TASK GOAL ::
Within the entries that follow, show each line where the word "rest" occurs.

DATASET CONTENT ::
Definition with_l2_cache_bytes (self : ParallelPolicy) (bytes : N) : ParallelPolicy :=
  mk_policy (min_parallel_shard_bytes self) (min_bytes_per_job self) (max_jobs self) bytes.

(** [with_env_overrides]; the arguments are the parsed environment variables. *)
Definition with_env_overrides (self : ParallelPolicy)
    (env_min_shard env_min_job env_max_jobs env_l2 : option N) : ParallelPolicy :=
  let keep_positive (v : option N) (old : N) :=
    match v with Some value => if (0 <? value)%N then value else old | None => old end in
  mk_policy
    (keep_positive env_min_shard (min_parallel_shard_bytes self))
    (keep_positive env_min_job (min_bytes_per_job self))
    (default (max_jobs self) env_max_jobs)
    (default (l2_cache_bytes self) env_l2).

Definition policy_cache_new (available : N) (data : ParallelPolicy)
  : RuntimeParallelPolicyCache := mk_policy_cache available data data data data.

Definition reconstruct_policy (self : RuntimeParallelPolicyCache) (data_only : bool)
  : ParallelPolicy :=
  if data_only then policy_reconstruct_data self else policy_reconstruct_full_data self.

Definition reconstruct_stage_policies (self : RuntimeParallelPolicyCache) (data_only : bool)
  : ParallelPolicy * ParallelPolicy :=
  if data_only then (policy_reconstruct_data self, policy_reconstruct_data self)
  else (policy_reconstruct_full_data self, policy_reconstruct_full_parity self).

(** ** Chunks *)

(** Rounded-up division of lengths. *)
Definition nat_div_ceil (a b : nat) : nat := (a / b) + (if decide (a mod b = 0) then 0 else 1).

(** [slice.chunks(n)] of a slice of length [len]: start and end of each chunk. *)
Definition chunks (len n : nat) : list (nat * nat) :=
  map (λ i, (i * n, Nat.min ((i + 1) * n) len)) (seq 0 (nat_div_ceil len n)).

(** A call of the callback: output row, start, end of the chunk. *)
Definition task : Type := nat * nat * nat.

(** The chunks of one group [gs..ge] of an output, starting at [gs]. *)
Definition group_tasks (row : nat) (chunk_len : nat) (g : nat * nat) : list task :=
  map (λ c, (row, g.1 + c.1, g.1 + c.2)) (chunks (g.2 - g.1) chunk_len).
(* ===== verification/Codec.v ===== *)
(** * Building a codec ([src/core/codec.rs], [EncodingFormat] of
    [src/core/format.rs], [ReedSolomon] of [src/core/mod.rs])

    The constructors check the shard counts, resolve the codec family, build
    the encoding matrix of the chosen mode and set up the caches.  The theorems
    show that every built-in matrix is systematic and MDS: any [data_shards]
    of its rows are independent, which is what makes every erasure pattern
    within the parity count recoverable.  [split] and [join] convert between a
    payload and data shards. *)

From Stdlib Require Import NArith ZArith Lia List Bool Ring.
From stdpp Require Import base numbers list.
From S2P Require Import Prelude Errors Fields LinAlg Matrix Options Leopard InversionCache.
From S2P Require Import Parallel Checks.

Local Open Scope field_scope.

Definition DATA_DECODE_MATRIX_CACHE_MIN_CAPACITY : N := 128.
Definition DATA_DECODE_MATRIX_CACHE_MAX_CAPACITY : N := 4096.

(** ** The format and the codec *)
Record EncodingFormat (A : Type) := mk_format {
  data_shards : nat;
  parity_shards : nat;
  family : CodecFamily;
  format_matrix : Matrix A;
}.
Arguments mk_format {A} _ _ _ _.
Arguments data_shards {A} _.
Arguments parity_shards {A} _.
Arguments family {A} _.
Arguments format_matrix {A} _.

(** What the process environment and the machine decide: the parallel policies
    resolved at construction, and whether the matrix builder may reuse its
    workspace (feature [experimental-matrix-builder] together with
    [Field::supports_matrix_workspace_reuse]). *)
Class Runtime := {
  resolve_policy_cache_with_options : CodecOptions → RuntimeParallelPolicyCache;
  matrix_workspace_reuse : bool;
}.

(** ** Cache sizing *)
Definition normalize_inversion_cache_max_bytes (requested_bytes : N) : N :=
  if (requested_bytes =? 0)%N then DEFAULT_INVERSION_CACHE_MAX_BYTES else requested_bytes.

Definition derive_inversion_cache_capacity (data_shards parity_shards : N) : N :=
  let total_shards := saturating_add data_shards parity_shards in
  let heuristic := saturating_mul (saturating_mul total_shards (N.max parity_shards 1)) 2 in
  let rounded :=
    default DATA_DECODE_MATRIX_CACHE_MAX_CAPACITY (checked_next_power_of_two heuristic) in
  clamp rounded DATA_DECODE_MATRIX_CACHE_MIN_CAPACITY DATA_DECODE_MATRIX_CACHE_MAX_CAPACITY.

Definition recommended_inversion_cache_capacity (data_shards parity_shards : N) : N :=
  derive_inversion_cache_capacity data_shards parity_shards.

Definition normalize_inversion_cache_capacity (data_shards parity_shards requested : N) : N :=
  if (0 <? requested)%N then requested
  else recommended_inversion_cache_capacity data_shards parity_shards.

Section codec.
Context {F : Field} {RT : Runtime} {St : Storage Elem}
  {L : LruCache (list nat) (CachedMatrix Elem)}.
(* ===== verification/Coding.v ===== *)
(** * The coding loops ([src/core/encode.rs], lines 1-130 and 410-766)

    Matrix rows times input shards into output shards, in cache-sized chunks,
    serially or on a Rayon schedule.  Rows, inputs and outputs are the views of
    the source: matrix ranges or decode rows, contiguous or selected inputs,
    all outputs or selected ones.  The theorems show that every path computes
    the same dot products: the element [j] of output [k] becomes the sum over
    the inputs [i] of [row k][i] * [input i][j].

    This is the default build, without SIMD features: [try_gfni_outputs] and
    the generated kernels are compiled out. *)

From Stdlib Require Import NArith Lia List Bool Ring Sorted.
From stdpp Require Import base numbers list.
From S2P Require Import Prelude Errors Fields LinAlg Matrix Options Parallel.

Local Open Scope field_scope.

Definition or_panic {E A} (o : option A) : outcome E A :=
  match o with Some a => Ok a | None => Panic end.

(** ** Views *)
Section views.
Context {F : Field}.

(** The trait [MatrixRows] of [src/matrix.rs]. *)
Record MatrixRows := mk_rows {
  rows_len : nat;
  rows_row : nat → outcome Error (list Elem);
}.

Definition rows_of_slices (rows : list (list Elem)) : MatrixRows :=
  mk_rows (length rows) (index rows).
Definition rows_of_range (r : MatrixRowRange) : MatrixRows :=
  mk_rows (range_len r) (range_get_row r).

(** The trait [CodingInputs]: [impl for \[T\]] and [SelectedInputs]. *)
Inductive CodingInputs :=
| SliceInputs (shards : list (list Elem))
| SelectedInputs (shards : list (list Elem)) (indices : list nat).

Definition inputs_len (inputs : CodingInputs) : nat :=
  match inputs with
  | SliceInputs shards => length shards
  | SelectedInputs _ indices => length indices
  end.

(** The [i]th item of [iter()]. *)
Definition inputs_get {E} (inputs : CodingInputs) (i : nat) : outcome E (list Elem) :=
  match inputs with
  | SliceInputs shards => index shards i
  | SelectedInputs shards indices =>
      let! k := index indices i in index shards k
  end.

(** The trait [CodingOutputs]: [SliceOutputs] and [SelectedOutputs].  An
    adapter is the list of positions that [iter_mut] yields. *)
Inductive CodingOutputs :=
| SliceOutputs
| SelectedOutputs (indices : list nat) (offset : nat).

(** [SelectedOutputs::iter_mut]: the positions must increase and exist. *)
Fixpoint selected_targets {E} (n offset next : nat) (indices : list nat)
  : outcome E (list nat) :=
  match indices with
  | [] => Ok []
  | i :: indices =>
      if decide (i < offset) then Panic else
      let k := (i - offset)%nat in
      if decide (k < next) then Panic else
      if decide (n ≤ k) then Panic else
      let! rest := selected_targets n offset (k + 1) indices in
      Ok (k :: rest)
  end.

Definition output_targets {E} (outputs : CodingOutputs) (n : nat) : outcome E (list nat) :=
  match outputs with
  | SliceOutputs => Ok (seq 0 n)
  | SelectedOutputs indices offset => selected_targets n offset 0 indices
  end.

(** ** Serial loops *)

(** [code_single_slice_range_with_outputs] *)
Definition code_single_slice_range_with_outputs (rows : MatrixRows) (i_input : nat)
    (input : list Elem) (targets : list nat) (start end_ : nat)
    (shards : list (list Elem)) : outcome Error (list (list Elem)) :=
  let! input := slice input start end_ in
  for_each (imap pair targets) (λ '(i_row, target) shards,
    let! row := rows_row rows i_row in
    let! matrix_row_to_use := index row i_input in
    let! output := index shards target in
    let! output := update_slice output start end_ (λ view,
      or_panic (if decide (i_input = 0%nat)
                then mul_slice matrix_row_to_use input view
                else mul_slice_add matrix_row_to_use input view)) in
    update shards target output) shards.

REPLY ::
      let! rest := selected_targets n offset (k + 1) indices in
      Ok (k :: rest)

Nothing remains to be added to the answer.